• WORK TO COMPLETE:
Reproduce word for word the line that contains "Abbreviation vars := (variables c)." and every line after it to the end of the records, with nothing else added.

• RECORDED INFORMATION:

(* ===== verification/EngineSteps.v ===== *)
(** * EngineSteps: every step of the search keeps the invariant

    For a constraint that obeys the protocol and has an opinion on every
    variable of the query, each step of [Engine] succeeds, keeps [inv] and its
    measure decreases; the roots stay the same up to order, except that
    expanding a group refines its rows by the proposed values and that an
    emission hands one root out. *)

From Stdlib Require Import FunctionalExtensionality.
From S2P Require Import Prelude Lex VariableSet Machine Trible Liveness Query Engine EngineRows EnginePlan EngineSpec.

Open Scope nat_scope.

Lemma unbound_set vars u B v : unbound_is vars u B → (v < 128)%N → is_set vars v = true → is_set B v = false →
  unbound_is vars (unset u v) (set B v).
Proof.
  intros [Hw Hu] Hv Hvars HB. split; [by apply wf_unset|]. intros w Hwlt. rewrite is_set_unset, is_set_set, Hu by done.
  destruct (w =? v)%N, (is_set vars w), (is_set B w); done.
Qed.

Lemma unbound_unset vars u B v : unbound_is vars u (set B v) → (v < 128)%N → is_set vars v = true → is_set B v = false →
  unbound_is vars (set u v) B.
Proof.
  intros [Hw Hu] Hv Hvars HB. split; [by apply wf_set|]. intros w Hwlt. rewrite is_set_set, Hu, is_set_set by done.
  destruct (N.eqb_spec w v) as [->|]; simpl; [by rewrite Hvars, HB|]. done.
Qed.

Lemma set_value_after B v b (s : VariableSet) : vs_wf B → (v < 128)%N → is_set B v = false → s = B ∨ s = set B v →
  set_value s v b = if b then set B v else B.
Proof.
  intros HB Hv Hs Heq.
  assert (vs_wf s) as Hw by (destruct Heq as [->| ->]; [done|by apply wf_set]).
  assert (∀ w, (w < 128)%N → is_set s w = is_set B w ∨ is_set s w = (w =? v)%N || is_set B w) as Hsw.
  { intros w Hwl. destruct Heq as [->| ->]; [by left|right; by apply is_set_set]. }
  unfold set_value. destruct b; apply vs_ext; try done; try (by apply wf_set); try (by apply wf_unset).
  - intros w Hwl. rewrite !is_set_set by done. destruct (Hsw w Hwl) as [->| ->]; [done|]. by destruct (w =? v)%N.
  - intros w Hwl. rewrite is_set_unset by done. destruct (Hsw w Hwl) as [->| ->]; destruct (N.eqb_spec w v) as [->|]; done.
Qed.

(** Values proposed once per row stand at one index only. *)
Lemma proposed_for_distinct its p x i j : NoDup (proposed_for its p) → i ≠ j →
  its !! i = Some (N.of_nat p, x, true) → its !! j = Some (N.of_nat p, x, true) → False.
Proof.
  assert (∀ i j, i < j → NoDup (proposed_for its p) → its !! i = Some (N.of_nat p, x, true) →
    its !! j = Some (N.of_nat p, x, true) → False) as Hlt.
  { clear i j. intros i j Hij Hnd Hi Hj. rewrite <- (take_drop_middle its i _ Hi) in Hnd.
    change (take i its ++ (N.of_nat p, x, true) :: drop (S i) its) with (take i its ++ [(N.of_nat p, x, true)] ++ drop (S i) its) in Hnd.
    rewrite !proposed_for_app in Hnd. apply NoDup_app in Hnd as (_ & _ & Hnd).
    apply NoDup_app in Hnd as (_ & Hdis & _). apply (Hdis x); apply elem_of_proposed; [by left|].
    apply list_elem_of_lookup. exists (j - S i). rewrite lookup_drop. by replace (S i + (j - S i)) with j by lia. }
  intros Hnd Hne Hi Hj. destruct (Nat.lt_trichotomy i j) as [?|[?|?]]; [by eapply (Hlt i j)|done|by eapply (Hlt j i)].
Qed.

Lemma lookup_depths {A} (ds : list A) d rest : (ds ++ d :: rest) !! length ds = Some d.
Proof. by rewrite lookup_app_r, Nat.sub_diag by lia. Qed.

Lemma set_depth_mid q ds d rest x : q_depths q = ds ++ d :: rest →
  set_depth q (length ds) x = Some (with_depths q (ds ++ x :: rest)).
Proof.
  intros Hq. unfold set_depth. rewrite Hq, arr_set_Some by (rewrite length_app; simpl; lia). cbn [mbind option_bind].
  do 2 f_equal. replace (length ds) with (length ds + 0) by lia. by rewrite insert_app_r.
Qed.

Section steps.
Context (c : Constraint) (sat : asg → Prop) (rel : VariableSet → VariableId → bool) `{Hc : !ConstraintOk c sat rel}.
Context (sole_buffer sole_matrices : Query → bool).
Context (slots : nat) (width : N) (Hwidth : (0 < width < 2 ^ 32)%N).
Context (Hslots : slots <= 128) (Hvslots : ∀ v, (v < 128)%N → is_set (variables c) v = true → N.to_nat v < slots).
(** Every variable of the query has an estimate, whatever is bound. *)
Context (Hrel : ∀ s v, (v < 128)%N → is_set (variables c) v = true → is_set s v = false → rel s v = true).
(** No level outgrows its 32-bit indexes. *)
Context (Hsmall : ∀ v f b', (v < 128)%N → is_set (variables c) v = true → is_set (f_bound f) v = false → frontier_ok f →
  (N.of_nat (f_len f) <= width)%N → propose c v f pb_new = Some b' → (N.of_nat (pb_len b') < 2 ^ 32)%N).
Abbreviation vars := (variables c).
Abbreviation inv := (inv vars slots width).
Abbreviation top := (top vars slots width).
Abbreviation core := (core vars slots width).
Abbreviation below := (below vars slots width).
Abbreviation refine := (refine vars sat).
Abbreviation levels q := (s_levels (q_bindings q)).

• RESPONSE:
Abbreviation vars := (variables c).
Abbreviation inv := (inv vars slots width).
Abbreviation top := (top vars slots width).
Abbreviation core := (core vars slots width).
Abbreviation below := (below vars slots width).
Abbreviation refine := (refine vars sat).
Abbreviation levels q := (s_levels (q_bindings q)).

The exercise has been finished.